Lemma mark_expired_status r t :
  exists r', mark_expired r t = PDict r' /\
             Py.dict_get r' "status" = Some (PStr "expired") /\
             Py.dict_get r' "expired_at" = Some (PStr t).
Proof.
  unfold mark_expired. eexists. split; [reflexivity|]. split.
  - rewrite dict_get_set_other by discriminate. apply dict_get_set_same.
  - apply dict_get_set_same.
Qed.

Lemma mark_expired_neq now_ts r t :
  is_due now_ts (PDict r) = Some true -> mark_expired r t <> PDict r.
Proof.
  intros Hd Heq. apply is_due_dict in Hd as (r0 & E & Hst). inversion E; subst r0.
  destruct (mark_expired_status r t) as (r' & E' & Hst' & _).
  rewrite Heq in E'. inversion E'; subst r'. congruence.
Qed.

#[local] Ltac item_events Hev :=
  split; [simpl; rewrite <- ?app_assoc; reflexivity | split;
    [reflexivity | repeat (constructor; [apply Hev; auto|]); constructor]].

(** What one iteration leaves alone. *)
Lemma sweep_body_frame w now_ts uid rec s res1 s1 :
  sweep_body w now_ts uid rec s = (res1, s1) ->
  Py.keys (DB s1) = Py.keys (DB s) /\ disk s1 = disk s /\
  (forall k, k <> uid -> Py.dict_get (DB s1) k = Py.dict_get (DB s) k) /\
  (res1 <> Ok true -> DB s1 = DB s) /\
  exists evs, trace s1 = trace s ++ evs /\ saves evs = 0%nat /\
              Forall (item_event now_ts uid rec) evs.
Proof.
  rewrite sweep_body_eq.
  destruct (is_due now_ts rec) as [[|]|] eqn:Hdue.
  2,3: intros H; inversion H; subst; repeat split; auto;
       exists []; rewrite app_nil_r; auto.
  destruct (Py.int_of_str uid) as [id|] eqn:Hid.
  2: intros H; inversion H; subst; repeat split; auto;
     exists []; rewrite app_nil_r; auto.
  assert (Hev : forall e, e = EvBan id \/ e = EvUnban id \/ e = EvDM id (MsgRejoin uid) ->
                          item_event now_ts uid rec e).
  { intros e He. split; [assumption|]. exists id. auto. }
  destruct (ban_ok w (tick s) id).
  2: { intros H; inversion H; subst; simpl; repeat split; auto.
       exists [EvBan id]. item_events Hev. }
  assert (Hfail : (@Exn bool, emit (EvUnban id) (emit (EvBan id) s)) = (res1, s1) ->
     Py.keys (DB s1) = Py.keys (DB s) /\ disk s1 = disk s /\
     (forall k, k <> uid -> Py.dict_get (DB s1) k = Py.dict_get (DB s) k) /\
     (res1 <> Ok true -> DB s1 = DB s) /\
     exists evs, trace s1 = trace s ++ evs /\ saves evs = 0%nat /\
                 Forall (item_event now_ts uid rec) evs).
  { intros H; inversion H; subst; simpl; repeat split; auto.
    exists [EvBan id; EvUnban id]. item_events Hev. }
  destruct (unban_ok w (S (tick s)) id); [|exact Hfail].
  destruct (Py.dict_get (DB s) uid) as [[| | | | | |r]|] eqn:Hget; try exact Hfail.
  intros H; inversion H; subst; simpl. repeat split.
  - eapply keys_set_present; eauto.
  - intros k Hk. now apply dict_get_set_other.
  - congruence.
  - eexists. item_events Hev.
Qed.

Lemma sweep_event_cons now_ts uid rec rest e :
  sweep_event now_ts rest e -> sweep_event now_ts ((uid, rec) :: rest) e.
Proof. intros (u & r & Hin & He). exists u, r. split; [now right | assumption]. Qed.

Lemma sweep_event_head now_ts uid rec rest e :
  item_event now_ts uid rec e -> sweep_event now_ts ((uid, rec) :: rest) e.
Proof. intros He. exists uid, rec. split; [now left | assumption]. Qed.

(** ** The loop of the sweep *)

(** What the loop leaves alone: the keys, the data file, every key outside
    the snapshot; it never saves, and all it calls is on behalf of its
    items.  Until a record is expired the flag and the store stay as they
    were. *)
Lemma sweep_loop_frame w now_ts items :
  forall c0 s c s',
    sweep_loop w now_ts items c0 s = (c, s') ->
    Py.keys (DB s') = Py.keys (DB s) /\ disk s' = disk s /\
    (forall k, Py.mem k (Py.keys items) = false ->
               Py.dict_get (DB s') k = Py.dict_get (DB s) k) /\
    ((c = c0 /\ DB s' = DB s) \/ c = true) /\
    exists evs, trace s' = trace s ++ evs /\ saves evs = 0%nat /\
                Forall (sweep_event now_ts items) evs.
Proof.
  induction items as [|[uid rec] rest IH]; intros c0 s c s'; simpl.
  - intros H; inversion H; subst. repeat split; auto.
    exists []. rewrite app_nil_r. auto.
  - destruct (sweep_body w now_ts uid rec s) as [res1 s1] eqn:Hbody.
    destruct (sweep_body_frame _ _ _ _ _ _ _ Hbody)
      as (Hk1 & Hd1 & Ho1 & Hsame1 & evs1 & Ht1 & Hs1 & He1).
    intros Hloop.
    set (c1 := match res1 with Ok b => b || c0 | Exn => c0 end).
    assert (Hloop1 : sweep_loop w now_ts rest c1 s1 = (c, s'))
      by (subst c1; destruct res1; exact Hloop).
    destruct (IH _ _ _ _ Hloop1) as (Hk2 & Hd2 & Ho2 & Hflag2 & evs2 & Ht2 & Hs2 & He2).
    repeat split.
    + congruence.
    + congruence.
    + intros k Hk. rewrite orb_false_iff in Hk. destruct Hk as [Hne Hk].
      rewrite Ho2 by assumption. apply Ho1.
      intros ->. rewrite String.eqb_refl in Hne. discriminate.
    + destruct Hflag2 as [[Hc Hdb]|Hc]; [|now right].
      subst c1. destruct res1 as [[|]|]; simpl in Hc.
      * now right.
      * left. split; [assumption|]. rewrite Hdb. apply Hsame1. discriminate.
      * left. split; [assumption|]. rewrite Hdb. apply Hsame1. discriminate.
    + exists (evs1 ++ evs2). rewrite Ht2, Ht1, app_assoc, saves_app, Hs1, Hs2.
      repeat split. apply Forall_app. split.
      * eapply Forall_impl; [|exact He1]. intros e. apply sweep_event_head.
      * eapply Forall_impl; [|exact He2]. intros e. apply sweep_event_cons.
Qed.

(** What one iteration does to its own item, which [DB] still holds under
    its key. *)
Lemma sweep_body_item w now_ts uid rec s res1 s1 :
  Py.dict_get (DB s) uid = Some rec ->
  sweep_body w now_ts uid rec s = (res1, s1) ->
  (res1 <> Ok true /\ kept w now_ts uid rec (DB s1) (new_events s s1)) \/
  (res1 = Ok true /\ expired_by w now_ts uid rec (DB s1) (new_events s s1)).
Proof.
  intros Hget. rewrite sweep_body_eq.
  destruct (is_due now_ts rec) as [[|]|] eqn:Hdue.
  2,3: intros H; inversion H; subst; left; split; [discriminate|];
       split; [assumption | intro; congruence].
  destruct (Py.int_of_str uid) as [id|] eqn:Hid.
  2: intros H; inversion H; subst; left; split; [discriminate|];
     split; [assumption | intros _ id; congruence].
  destruct (ban_ok w (tick s) id) eqn:Hban.
  2: { intros H; inversion H; subst; left. split; [discriminate|].
       split; [assumption|]. intros _ id' Hid'. assert (id' = id) by congruence. subst id'.
       rewrite (new_events_app s _ [EvBan id]) by reflexivity.
       split; [now left|]. exists (tick s). now left. }
  destruct (is_due_dict _ _ Hdue) as (r & -> & Hst).
  rewrite Hget.
  destruct (unban_ok w (S (tick s)) id) eqn:Hunban.
  2: { intros H; inversion H; subst; left. split; [discriminate|].
       split; [assumption|]. intros _ id' Hid'. assert (id' = id) by congruence. subst id'.
       rewrite (new_events_app s _ [EvBan id; EvUnban id])
         by (simpl; now rewrite <- app_assoc).
       split; [now left|]. exists (tick s). now right. }
  intros H; inversion H; subst. right. split; [reflexivity|].
  exists r, id, (tick s).
  rewrite (new_events_app s _ [EvBan id; EvUnban id; EvDM id (MsgRejoin uid)])
    by reflexivity.
  simpl. rewrite dict_get_set_same. repeat split; auto.
Qed.

Lemma kept_incl w now_ts uid rec db evs evs' :
  incl evs evs' -> kept w now_ts uid rec db evs -> kept w now_ts uid rec db evs'.
Proof.
  intros Hincl [Hget H]. split; [assumption|]. intros Hd id Hid.
  destruct (H Hd id Hid) as [Hin Ht]. split; [auto | assumption].
Qed.

Lemma expired_by_incl w now_ts uid rec db evs evs' :
  incl evs evs' ->
  expired_by w now_ts uid rec db evs -> expired_by w now_ts uid rec db evs'.
Proof.
  intros Hincl (r & id & t & H1 & H2 & H3 & H4 & H5 & H6 & H7 & H8 & H9).
  exists r, id, t. repeat split; auto.
Qed.

(** What the loop does to each item of a snapshot that [DB] still holds:
    the item is kept as it was or expired; and the flag is raised only by an
    item that was expired. *)
Lemma sweep_loop_records w now_ts items :
  forall c0 s c s',
    Py.dict_wf items = true ->
    (forall uid rec, In (uid, rec) items -> Py.dict_get (DB s) uid = Some rec) ->
    sweep_loop w now_ts items c0 s = (c, s') ->
    (forall uid rec, In (uid, rec) items ->
       kept w now_ts uid rec (DB s') (new_events s s') \/
       expired_by w now_ts uid rec (DB s') (new_events s s')) /\
    (c = true -> c0 = true \/
       exists uid rec, In (uid, rec) items /\
         expired_by w now_ts uid rec (DB s') (new_events s s')).
Proof.
  unfold Py.dict_wf.
  induction items as [|[uid rec] rest IH]; intros c0 s c s'; simpl.
  - intros _ _ H; inversion H; subst. split; [tauto | auto].
  - rewrite andb_true_iff, negb_true_iff. intros [Hfresh Hwf] Halias.
    destruct (sweep_body w now_ts uid rec s) as [res1 s1] eqn:Hbody.
    destruct (sweep_body_frame _ _ _ _ _ _ _ Hbody)
      as (_ & _ & Ho1 & _ & evs1 & Ht1 & _ & _).
    pose proof (sweep_body_item _ _ _ _ _ _ _ (Halias _ _ (or_introl eq_refl)) Hbody)
      as Hitem.
    intros Hloop.
    set (c1 := match res1 with Ok b => b || c0 | Exn => c0 end).
    assert (Hloop1 : sweep_loop w now_ts rest c1 s1 = (c, s'))
      by (subst c1; destruct res1; exact Hloop).
    destruct (sweep_loop_frame _ _ _ _ _ _ _ Hloop1)
      as (_ & _ & Ho2 & _ & evs2 & Ht2 & _ & _).
    assert (Halias1 : forall u r, In (u, r) rest -> Py.dict_get (DB s1) u = Some r).
    { intros u r Hin. rewrite Ho1; [apply Halias; now right|].
      intros ->. apply (in_map fst) in Hin. apply mem_In in Hin.
      unfold Py.keys in Hfresh. simpl in Hin. congruence. }
    destruct (IH _ _ _ _ Hwf Halias1 Hloop1) as [Hrecs Hflag].
    rewrite (new_events_app s s1 evs1) in Hitem by assumption.
    rewrite (new_events_app s1 s' evs2) in Hrecs, Hflag by assumption.
    rewrite (new_events_app s s' (evs1 ++ evs2))
      by (rewrite Ht2, Ht1; now rewrite app_assoc).
    assert (Hhead :
      (res1 <> Ok true /\ kept w now_ts uid rec (DB s') (evs1 ++ evs2)) \/
      (res1 = Ok true /\ expired_by w now_ts uid rec (DB s') (evs1 ++ evs2))).
    { destruct Hitem as [[Hres [Hget Hk]]|[Hres Hex]].
      - left. split; [assumption|]. split.
        + rewrite Ho2 by assumption. assumption.
        + intros Hd id Hid. destruct (Hk Hd id Hid) as [Hin Ht].
          split; [apply in_or_app; now left | assumption].
      - right. split; [assumption|].
        destruct Hex as (r & id & t & H1 & H2 & H3 & H4 & H5 & H6 & H7 & H8 & H9).
        exists r, id, t. rewrite Ho2 by assumption.
        repeat split; auto; apply in_or_app; now left. }
    split.
    + intros u r [Hin|Hin].
      * inversion Hin; subst u r. destruct Hhead as [[_ H]|[_ H]]; auto.
      * destruct (Hrecs _ _ Hin) as [H|H];
          [left; eapply kept_incl; [apply incl_appr, incl_refl | exact H]
          | right; eapply expired_by_incl; [apply incl_appr, incl_refl | exact H]].
    + intros Hc. destruct (Hflag Hc) as [Hc1|(u & r & Hin & Hex)].
      * subst c1. destruct Hhead as [[Hres _]|[_ Hex]].
        -- left. destruct res1 as [[|]|]; simpl in Hc1; congruence.
        -- right. exists uid, rec. split; [now left | assumption].
      * right. exists u, r. split; [now right|].
        eapply expired_by_incl; [apply incl_appr, incl_refl | exact Hex].
Qed.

* [TASK BRIEF]
Give back exactly the lines beginning at the one with "rewrite (new_events_app s s1" and ending at the final line of the material; both boundary lines belong in it.

* [ANSWER SPACE]
    rewrite (new_events_app s s1 evs1) in Hitem by assumption.
    rewrite (new_events_app s1 s' evs2) in Hrecs, Hflag by assumption.
    rewrite (new_events_app s s' (evs1 ++ evs2))
      by (rewrite Ht2, Ht1; now rewrite app_assoc).
    assert (Hhead :
      (res1 <> Ok true /\ kept w now_ts uid rec (DB s') (evs1 ++ evs2)) \/
      (res1 = Ok true /\ expired_by w now_ts uid rec (DB s') (evs1 ++ evs2))).
    { destruct Hitem as [[Hres [Hget Hk]]|[Hres Hex]].
      - left. split; [assumption|]. split.
        + rewrite Ho2 by assumption. assumption.
        + intros Hd id Hid. destruct (Hk Hd id Hid) as [Hin Ht].
          split; [apply in_or_app; now left | assumption].
      - right. split; [assumption|].
        destruct Hex as (r & id & t & H1 & H2 & H3 & H4 & H5 & H6 & H7 & H8 & H9).
        exists r, id, t. rewrite Ho2 by assumption.
        repeat split; auto; apply in_or_app; now left. }
    split.
    + intros u r [Hin|Hin].
      * inversion Hin; subst u r. destruct Hhead as [[_ H]|[_ H]]; auto.
      * destruct (Hrecs _ _ Hin) as [H|H];
          [left; eapply kept_incl; [apply incl_appr, incl_refl | exact H]
          | right; eapply expired_by_incl; [apply incl_appr, incl_refl | exact H]].
    + intros Hc. destruct (Hflag Hc) as [Hc1|(u & r & Hin & Hex)].
      * subst c1. destruct Hhead as [[Hres _]|[_ Hex]].
        -- left. destruct res1 as [[|]|]; simpl in Hc1; congruence.
        -- right. exists uid, rec. split; [now left | assumption].
      * right. exists u, r. split; [now right|].
        eapply expired_by_incl; [apply incl_appr, incl_refl | exact Hex].
Qed.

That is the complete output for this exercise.